--- INPUT DATA ---

[Start of Attachment]

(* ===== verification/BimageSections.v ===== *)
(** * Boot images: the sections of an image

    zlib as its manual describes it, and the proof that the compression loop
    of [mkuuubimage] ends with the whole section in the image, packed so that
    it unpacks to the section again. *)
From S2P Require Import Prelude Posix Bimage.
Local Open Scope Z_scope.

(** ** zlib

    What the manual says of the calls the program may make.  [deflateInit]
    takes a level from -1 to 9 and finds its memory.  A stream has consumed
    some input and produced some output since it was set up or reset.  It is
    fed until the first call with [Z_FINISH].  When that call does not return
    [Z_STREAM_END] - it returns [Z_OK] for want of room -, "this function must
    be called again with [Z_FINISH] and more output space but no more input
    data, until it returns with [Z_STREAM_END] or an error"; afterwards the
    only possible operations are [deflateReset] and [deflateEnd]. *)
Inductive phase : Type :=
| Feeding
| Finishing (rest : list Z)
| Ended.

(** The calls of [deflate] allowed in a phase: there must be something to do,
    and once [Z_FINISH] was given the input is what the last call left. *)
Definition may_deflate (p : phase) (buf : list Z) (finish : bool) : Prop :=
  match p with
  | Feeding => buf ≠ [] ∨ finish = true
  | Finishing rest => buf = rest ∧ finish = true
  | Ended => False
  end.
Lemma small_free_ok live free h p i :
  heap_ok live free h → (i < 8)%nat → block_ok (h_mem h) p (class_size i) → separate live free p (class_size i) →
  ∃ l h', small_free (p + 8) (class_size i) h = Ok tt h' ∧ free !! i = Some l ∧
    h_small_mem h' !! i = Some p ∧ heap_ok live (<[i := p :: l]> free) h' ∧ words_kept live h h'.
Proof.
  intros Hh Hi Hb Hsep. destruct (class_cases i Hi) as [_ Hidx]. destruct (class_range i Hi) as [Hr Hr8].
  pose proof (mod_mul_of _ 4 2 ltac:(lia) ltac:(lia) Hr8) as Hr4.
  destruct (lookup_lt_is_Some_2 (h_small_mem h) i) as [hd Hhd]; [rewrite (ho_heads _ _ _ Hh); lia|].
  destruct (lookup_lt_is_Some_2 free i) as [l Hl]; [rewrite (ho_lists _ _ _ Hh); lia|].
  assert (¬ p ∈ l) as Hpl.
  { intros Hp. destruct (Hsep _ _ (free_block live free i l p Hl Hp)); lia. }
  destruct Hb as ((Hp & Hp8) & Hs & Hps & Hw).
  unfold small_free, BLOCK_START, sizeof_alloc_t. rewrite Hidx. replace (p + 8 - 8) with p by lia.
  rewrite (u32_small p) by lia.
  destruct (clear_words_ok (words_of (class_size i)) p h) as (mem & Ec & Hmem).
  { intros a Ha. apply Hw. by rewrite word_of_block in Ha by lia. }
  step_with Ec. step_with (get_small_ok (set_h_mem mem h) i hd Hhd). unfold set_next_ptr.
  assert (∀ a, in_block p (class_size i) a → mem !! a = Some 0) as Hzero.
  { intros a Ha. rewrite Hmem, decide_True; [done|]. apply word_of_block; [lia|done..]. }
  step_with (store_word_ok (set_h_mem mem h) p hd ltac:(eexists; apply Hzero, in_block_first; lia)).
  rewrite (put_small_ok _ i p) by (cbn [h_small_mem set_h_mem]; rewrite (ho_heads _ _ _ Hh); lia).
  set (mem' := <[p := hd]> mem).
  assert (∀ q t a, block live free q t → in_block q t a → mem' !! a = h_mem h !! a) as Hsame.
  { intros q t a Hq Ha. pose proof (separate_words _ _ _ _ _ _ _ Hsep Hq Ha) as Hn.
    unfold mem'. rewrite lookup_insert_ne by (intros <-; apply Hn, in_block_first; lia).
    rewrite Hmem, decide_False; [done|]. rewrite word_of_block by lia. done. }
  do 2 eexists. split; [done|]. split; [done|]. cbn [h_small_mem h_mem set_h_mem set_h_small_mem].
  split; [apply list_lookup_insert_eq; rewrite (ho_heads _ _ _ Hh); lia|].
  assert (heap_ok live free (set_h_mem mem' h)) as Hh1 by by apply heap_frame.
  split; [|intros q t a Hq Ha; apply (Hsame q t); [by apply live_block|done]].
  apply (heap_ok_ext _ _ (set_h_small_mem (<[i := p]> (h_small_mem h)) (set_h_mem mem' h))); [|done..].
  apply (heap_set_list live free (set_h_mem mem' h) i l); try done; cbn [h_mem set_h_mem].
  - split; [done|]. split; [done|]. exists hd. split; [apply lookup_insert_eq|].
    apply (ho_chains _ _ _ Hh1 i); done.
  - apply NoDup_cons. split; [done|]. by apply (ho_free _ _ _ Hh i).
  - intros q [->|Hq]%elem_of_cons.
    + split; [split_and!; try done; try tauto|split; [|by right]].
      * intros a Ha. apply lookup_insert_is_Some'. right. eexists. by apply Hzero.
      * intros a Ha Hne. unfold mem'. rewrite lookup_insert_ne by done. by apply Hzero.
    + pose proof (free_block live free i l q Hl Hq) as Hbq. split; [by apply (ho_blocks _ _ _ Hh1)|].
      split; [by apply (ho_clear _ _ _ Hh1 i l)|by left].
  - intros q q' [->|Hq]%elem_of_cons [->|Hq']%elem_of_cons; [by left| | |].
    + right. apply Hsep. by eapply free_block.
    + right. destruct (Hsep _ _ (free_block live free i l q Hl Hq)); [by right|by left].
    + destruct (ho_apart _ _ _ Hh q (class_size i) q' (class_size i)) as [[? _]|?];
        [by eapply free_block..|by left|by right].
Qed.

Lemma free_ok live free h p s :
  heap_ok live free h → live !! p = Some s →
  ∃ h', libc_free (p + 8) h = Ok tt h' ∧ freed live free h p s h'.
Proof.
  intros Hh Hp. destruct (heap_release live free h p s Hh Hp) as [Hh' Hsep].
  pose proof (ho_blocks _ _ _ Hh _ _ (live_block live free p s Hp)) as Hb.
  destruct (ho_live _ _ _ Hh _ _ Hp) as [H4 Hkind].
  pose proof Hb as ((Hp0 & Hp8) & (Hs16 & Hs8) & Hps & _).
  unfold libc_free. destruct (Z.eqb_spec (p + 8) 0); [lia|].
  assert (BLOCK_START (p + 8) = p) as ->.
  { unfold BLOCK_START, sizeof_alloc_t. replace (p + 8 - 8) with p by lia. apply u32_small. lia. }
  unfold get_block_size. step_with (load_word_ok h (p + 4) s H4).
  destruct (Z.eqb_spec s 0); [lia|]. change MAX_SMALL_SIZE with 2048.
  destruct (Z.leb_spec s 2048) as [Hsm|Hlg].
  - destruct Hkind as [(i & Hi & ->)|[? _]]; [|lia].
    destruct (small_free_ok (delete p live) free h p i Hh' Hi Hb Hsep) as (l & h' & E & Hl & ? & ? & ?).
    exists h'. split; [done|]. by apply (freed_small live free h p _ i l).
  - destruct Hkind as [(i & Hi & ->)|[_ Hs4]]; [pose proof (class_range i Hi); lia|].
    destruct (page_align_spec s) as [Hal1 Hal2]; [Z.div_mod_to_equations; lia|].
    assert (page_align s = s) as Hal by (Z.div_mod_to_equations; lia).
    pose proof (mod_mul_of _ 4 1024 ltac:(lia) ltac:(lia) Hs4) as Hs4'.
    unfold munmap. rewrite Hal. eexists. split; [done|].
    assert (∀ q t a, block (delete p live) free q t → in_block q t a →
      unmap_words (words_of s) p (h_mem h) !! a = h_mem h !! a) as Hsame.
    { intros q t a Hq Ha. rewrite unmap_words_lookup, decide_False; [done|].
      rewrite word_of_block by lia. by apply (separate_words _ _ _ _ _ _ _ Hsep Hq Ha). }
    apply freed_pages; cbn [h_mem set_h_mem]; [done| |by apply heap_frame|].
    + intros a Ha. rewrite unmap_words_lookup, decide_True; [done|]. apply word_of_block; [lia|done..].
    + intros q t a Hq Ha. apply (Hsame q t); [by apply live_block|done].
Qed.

[End of Attachment]

--- WORK TO COMPLETE ---
Reproduce precisely, and with no line left out, each line from the top of the entries through the line that carries "heap_ok live free h → (i".

--- TASK RESPONSE ---
(* ===== verification/BimageSections.v ===== *)
(** * Boot images: the sections of an image

    zlib as its manual describes it, and the proof that the compression loop
    of [mkuuubimage] ends with the whole section in the image, packed so that
    it unpacks to the section again. *)
From S2P Require Import Prelude Posix Bimage.
Local Open Scope Z_scope.

(** ** zlib

    What the manual says of the calls the program may make.  [deflateInit]
    takes a level from -1 to 9 and finds its memory.  A stream has consumed
    some input and produced some output since it was set up or reset.  It is
    fed until the first call with [Z_FINISH].  When that call does not return
    [Z_STREAM_END] - it returns [Z_OK] for want of room -, "this function must
    be called again with [Z_FINISH] and more output space but no more input
    data, until it returns with [Z_STREAM_END] or an error"; afterwards the
    only possible operations are [deflateReset] and [deflateEnd]. *)
Inductive phase : Type :=
| Feeding
| Finishing (rest : list Z)
| Ended.

(** The calls of [deflate] allowed in a phase: there must be something to do,
    and once [Z_FINISH] was given the input is what the last call left. *)
Definition may_deflate (p : phase) (buf : list Z) (finish : bool) : Prop :=
  match p with
  | Feeding => buf ≠ [] ∨ finish = true
  | Finishing rest => buf = rest ∧ finish = true
  | Ended => False
  end.
Lemma small_free_ok live free h p i :
  heap_ok live free h → (i < 8)%nat → block_ok (h_mem h) p (class_size i) → separate live free p (class_size i) →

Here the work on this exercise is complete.